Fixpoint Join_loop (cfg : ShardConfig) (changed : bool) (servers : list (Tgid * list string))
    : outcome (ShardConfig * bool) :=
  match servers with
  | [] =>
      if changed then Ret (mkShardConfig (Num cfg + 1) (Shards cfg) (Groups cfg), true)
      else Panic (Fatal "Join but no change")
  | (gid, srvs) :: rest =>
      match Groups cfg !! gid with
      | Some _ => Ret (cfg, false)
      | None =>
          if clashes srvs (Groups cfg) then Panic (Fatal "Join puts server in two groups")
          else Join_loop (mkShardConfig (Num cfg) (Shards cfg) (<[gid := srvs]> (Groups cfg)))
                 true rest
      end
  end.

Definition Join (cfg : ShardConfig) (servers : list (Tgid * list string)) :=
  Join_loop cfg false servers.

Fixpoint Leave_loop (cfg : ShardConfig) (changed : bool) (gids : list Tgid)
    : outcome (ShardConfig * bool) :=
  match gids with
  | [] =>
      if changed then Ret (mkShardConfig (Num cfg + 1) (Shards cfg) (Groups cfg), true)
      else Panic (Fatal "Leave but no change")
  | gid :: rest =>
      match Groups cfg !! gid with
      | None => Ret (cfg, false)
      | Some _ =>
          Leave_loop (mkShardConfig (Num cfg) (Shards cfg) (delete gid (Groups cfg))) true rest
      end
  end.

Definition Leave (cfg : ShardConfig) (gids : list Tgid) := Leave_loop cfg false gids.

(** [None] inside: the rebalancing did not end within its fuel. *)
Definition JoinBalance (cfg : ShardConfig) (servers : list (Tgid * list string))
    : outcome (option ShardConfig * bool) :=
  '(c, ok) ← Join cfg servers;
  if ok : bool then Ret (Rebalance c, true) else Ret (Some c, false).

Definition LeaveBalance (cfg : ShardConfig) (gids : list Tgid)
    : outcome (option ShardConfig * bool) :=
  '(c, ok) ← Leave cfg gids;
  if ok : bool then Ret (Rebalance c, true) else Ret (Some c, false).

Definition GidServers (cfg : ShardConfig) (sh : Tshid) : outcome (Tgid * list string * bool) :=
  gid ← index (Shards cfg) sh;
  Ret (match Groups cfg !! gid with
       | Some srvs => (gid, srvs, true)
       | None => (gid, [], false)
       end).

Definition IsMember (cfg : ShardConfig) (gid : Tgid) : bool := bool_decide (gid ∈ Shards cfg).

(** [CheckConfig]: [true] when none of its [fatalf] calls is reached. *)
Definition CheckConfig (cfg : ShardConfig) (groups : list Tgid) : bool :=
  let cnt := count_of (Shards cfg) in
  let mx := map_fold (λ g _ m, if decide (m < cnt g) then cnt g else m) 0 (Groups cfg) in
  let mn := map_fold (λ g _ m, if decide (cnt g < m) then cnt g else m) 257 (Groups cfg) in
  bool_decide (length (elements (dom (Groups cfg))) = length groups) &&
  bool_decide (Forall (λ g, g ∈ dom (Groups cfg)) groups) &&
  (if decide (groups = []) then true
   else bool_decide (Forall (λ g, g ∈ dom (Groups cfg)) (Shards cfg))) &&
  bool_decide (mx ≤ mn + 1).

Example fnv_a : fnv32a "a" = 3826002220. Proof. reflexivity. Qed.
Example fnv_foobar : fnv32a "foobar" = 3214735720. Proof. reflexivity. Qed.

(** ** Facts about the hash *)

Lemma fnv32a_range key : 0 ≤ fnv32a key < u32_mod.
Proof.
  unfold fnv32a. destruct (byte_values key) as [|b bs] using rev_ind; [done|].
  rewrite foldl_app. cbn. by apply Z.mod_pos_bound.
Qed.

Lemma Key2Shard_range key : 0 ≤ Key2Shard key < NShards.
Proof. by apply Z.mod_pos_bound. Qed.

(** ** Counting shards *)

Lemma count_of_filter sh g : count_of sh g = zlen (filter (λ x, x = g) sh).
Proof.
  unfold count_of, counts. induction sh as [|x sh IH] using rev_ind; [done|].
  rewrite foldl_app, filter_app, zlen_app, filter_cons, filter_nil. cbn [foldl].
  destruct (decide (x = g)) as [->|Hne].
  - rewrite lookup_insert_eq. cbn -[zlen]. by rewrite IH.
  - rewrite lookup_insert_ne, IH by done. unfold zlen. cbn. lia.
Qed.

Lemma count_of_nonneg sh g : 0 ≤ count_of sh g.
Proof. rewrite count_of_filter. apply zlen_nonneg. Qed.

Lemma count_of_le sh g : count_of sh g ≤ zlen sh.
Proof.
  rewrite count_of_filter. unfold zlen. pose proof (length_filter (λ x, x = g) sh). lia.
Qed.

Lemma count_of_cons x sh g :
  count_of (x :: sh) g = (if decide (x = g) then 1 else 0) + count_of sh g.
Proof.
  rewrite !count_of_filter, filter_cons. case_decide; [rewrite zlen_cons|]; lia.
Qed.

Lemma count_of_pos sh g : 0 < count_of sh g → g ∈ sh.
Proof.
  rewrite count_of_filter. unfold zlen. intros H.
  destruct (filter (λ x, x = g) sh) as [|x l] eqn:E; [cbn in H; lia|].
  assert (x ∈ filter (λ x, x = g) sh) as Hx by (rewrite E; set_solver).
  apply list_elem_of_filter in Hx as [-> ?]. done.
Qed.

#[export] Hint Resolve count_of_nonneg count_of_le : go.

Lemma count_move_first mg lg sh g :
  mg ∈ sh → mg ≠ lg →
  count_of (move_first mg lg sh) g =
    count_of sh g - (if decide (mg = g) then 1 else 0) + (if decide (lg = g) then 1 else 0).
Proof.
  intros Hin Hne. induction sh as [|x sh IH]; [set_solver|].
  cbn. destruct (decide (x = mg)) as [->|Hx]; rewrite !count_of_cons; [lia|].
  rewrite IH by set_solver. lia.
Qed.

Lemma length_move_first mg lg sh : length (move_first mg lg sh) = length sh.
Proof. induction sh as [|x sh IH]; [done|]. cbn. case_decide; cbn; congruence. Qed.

_ _ _ _

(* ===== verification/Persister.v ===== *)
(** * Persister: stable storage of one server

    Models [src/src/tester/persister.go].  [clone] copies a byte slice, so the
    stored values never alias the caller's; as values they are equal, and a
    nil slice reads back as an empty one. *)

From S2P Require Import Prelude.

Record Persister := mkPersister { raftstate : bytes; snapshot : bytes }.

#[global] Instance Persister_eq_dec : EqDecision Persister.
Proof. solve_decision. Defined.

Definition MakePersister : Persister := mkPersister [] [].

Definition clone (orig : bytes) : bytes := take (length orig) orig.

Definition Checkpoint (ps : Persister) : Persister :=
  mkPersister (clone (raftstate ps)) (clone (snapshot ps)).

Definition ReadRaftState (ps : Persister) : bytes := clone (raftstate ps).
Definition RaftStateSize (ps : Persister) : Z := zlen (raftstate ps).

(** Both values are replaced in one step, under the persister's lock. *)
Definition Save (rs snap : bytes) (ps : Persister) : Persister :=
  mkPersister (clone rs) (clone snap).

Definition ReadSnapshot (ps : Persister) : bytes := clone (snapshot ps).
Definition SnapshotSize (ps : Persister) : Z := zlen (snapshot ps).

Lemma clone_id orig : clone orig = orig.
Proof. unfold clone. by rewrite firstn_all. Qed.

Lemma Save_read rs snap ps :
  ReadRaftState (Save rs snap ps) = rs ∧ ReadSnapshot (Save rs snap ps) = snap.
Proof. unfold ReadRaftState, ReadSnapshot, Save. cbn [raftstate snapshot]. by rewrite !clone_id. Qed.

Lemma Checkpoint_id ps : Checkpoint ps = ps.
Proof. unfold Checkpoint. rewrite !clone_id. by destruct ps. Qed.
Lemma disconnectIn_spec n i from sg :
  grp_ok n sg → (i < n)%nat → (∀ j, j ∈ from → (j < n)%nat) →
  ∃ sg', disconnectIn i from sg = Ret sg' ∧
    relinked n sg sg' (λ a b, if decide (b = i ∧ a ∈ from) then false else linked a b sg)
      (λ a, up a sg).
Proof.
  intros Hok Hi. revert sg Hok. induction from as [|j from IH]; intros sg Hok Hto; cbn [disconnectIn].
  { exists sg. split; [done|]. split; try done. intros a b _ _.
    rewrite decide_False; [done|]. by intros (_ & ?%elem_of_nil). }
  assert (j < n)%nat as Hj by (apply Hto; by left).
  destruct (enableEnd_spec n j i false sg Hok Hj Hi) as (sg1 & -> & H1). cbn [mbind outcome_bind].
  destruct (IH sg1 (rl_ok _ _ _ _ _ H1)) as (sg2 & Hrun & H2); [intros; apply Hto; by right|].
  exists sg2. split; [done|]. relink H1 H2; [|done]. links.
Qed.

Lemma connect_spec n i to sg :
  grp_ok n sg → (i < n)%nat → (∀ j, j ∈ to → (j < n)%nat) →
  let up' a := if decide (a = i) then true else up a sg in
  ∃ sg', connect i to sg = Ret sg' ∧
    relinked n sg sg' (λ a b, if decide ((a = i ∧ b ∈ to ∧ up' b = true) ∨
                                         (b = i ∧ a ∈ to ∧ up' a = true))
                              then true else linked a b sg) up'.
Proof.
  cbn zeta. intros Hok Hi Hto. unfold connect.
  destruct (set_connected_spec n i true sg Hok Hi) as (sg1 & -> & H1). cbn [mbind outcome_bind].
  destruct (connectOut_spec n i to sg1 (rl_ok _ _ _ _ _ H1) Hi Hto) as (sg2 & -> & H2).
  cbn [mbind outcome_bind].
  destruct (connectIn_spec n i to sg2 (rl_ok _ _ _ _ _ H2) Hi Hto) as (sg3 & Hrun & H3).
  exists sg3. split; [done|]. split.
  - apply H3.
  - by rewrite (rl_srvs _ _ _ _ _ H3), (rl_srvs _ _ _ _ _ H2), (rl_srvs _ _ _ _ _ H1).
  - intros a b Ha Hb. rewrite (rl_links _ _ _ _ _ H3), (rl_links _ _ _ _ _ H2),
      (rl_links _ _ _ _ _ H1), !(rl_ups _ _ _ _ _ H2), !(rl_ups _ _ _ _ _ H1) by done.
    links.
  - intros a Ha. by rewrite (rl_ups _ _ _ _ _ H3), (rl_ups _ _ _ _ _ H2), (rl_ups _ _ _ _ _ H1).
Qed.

_ _ _ _

▶ **ASSIGNMENT**:
Each line above with the word "unfold" must be returned.

▶ **EXPECTED ANSWER**:
  unfold fnv32a. destruct (byte_values key) as [|b bs] using rev_ind; [done|].
  unfold count_of, counts. induction sh as [|x sh IH] using rev_ind; [done|].
  - rewrite lookup_insert_ne, IH by done. unfold zlen. cbn. lia.
  rewrite count_of_filter. unfold zlen. pose proof (length_filter (λ x, x = g) sh). lia.
  rewrite count_of_filter. unfold zlen. intros H.
Proof. unfold clone. by rewrite firstn_all. Qed.
Proof. unfold ReadRaftState, ReadSnapshot, Save. cbn [raftstate snapshot]. by rewrite !clone_id. Qed.
Proof. unfold Checkpoint. rewrite !clone_id. by destruct ps. Qed.
  cbn zeta. intros Hok Hi Hto. unfold connect.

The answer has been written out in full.